TASK DETAILS.
Once you reach the line containing "A2 <- dot signed_B1 F_inv_C2 ;;" in the entries below, write out that line and each one after it down to the line containing "t4 <- dot (scale", exactly and with nothing added.

(Dataset entries)

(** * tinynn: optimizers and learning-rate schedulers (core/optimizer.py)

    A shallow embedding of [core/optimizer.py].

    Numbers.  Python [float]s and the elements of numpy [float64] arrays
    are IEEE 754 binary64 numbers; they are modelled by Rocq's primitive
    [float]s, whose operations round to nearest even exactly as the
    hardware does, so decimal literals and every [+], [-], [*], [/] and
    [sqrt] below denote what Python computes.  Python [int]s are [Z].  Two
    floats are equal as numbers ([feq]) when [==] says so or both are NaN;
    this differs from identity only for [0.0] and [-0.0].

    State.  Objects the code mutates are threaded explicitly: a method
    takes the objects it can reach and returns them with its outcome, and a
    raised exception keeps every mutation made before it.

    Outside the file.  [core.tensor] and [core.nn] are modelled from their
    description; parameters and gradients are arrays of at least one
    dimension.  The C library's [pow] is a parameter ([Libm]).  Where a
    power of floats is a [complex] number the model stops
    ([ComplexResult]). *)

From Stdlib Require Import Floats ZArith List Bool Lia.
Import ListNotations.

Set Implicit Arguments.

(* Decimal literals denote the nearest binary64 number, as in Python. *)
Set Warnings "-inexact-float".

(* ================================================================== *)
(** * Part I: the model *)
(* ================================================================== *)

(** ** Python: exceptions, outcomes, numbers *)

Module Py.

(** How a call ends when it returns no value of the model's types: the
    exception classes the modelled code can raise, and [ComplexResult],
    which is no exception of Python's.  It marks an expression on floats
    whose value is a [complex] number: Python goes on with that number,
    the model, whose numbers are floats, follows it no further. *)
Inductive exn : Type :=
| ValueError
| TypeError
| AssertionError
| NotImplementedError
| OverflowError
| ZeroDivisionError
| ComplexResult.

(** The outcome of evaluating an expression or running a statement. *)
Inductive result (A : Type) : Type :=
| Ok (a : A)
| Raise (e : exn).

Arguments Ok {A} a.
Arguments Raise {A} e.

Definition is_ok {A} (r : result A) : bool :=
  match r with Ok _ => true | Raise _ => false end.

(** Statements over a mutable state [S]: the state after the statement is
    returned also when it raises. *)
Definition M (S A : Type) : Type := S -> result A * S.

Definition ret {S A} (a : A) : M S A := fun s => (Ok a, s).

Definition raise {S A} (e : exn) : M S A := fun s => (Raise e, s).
==
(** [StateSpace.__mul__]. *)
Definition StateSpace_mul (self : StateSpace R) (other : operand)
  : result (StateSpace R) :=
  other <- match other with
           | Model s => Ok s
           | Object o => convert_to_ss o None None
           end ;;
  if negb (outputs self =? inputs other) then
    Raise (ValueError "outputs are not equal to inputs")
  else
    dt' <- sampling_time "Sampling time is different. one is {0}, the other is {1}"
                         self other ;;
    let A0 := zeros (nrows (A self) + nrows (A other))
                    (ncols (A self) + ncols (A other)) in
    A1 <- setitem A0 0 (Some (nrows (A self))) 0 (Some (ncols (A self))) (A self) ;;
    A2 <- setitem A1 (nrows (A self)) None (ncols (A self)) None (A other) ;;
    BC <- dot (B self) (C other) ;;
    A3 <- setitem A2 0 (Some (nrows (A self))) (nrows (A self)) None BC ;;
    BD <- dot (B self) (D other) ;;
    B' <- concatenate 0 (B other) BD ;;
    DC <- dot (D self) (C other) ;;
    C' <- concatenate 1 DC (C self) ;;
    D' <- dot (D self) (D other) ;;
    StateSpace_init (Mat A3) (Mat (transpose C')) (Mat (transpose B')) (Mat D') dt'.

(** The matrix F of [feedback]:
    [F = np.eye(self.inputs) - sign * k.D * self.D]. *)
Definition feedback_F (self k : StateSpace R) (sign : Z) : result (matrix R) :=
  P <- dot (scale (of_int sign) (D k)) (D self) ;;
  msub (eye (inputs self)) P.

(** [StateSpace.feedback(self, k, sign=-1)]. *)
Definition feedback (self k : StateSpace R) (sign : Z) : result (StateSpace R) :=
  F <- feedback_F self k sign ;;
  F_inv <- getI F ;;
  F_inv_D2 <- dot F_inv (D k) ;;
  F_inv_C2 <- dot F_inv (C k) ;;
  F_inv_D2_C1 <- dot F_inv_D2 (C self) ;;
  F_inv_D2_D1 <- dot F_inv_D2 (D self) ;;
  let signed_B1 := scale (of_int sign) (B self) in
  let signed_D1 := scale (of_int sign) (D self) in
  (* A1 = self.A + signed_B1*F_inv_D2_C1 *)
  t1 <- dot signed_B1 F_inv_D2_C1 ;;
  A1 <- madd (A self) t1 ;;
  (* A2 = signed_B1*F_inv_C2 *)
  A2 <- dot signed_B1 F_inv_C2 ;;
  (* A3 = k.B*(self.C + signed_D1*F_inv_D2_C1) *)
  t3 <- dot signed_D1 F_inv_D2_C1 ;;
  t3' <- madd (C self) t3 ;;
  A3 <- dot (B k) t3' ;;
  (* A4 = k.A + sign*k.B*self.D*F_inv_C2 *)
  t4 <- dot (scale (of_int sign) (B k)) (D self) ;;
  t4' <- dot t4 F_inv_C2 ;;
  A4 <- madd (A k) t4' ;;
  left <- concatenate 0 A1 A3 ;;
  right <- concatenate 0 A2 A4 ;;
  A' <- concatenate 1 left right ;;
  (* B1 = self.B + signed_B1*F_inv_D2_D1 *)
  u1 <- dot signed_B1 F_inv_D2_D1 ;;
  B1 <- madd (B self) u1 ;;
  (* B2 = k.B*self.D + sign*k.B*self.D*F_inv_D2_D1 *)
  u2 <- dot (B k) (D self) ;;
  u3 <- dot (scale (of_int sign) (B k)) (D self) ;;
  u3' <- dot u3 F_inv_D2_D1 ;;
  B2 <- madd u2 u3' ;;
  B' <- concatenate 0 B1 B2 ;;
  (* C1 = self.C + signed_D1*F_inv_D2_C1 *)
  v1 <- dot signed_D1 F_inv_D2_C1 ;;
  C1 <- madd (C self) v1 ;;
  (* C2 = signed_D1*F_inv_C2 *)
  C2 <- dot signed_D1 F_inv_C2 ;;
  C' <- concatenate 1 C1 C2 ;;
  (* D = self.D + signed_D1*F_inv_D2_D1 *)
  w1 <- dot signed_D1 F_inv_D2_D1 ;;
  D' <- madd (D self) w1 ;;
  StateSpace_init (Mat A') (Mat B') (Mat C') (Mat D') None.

RESPONSE TO THIS EXERCISE.
  A2 <- dot signed_B1 F_inv_C2 ;;
  (* A3 = k.B*(self.C + signed_D1*F_inv_D2_C1) *)
  t3 <- dot signed_D1 F_inv_D2_C1 ;;
  t3' <- madd (C self) t3 ;;
  A3 <- dot (B k) t3' ;;
  (* A4 = k.A + sign*k.B*self.D*F_inv_C2 *)
  t4 <- dot (scale (of_int sign) (B k)) (D self) ;;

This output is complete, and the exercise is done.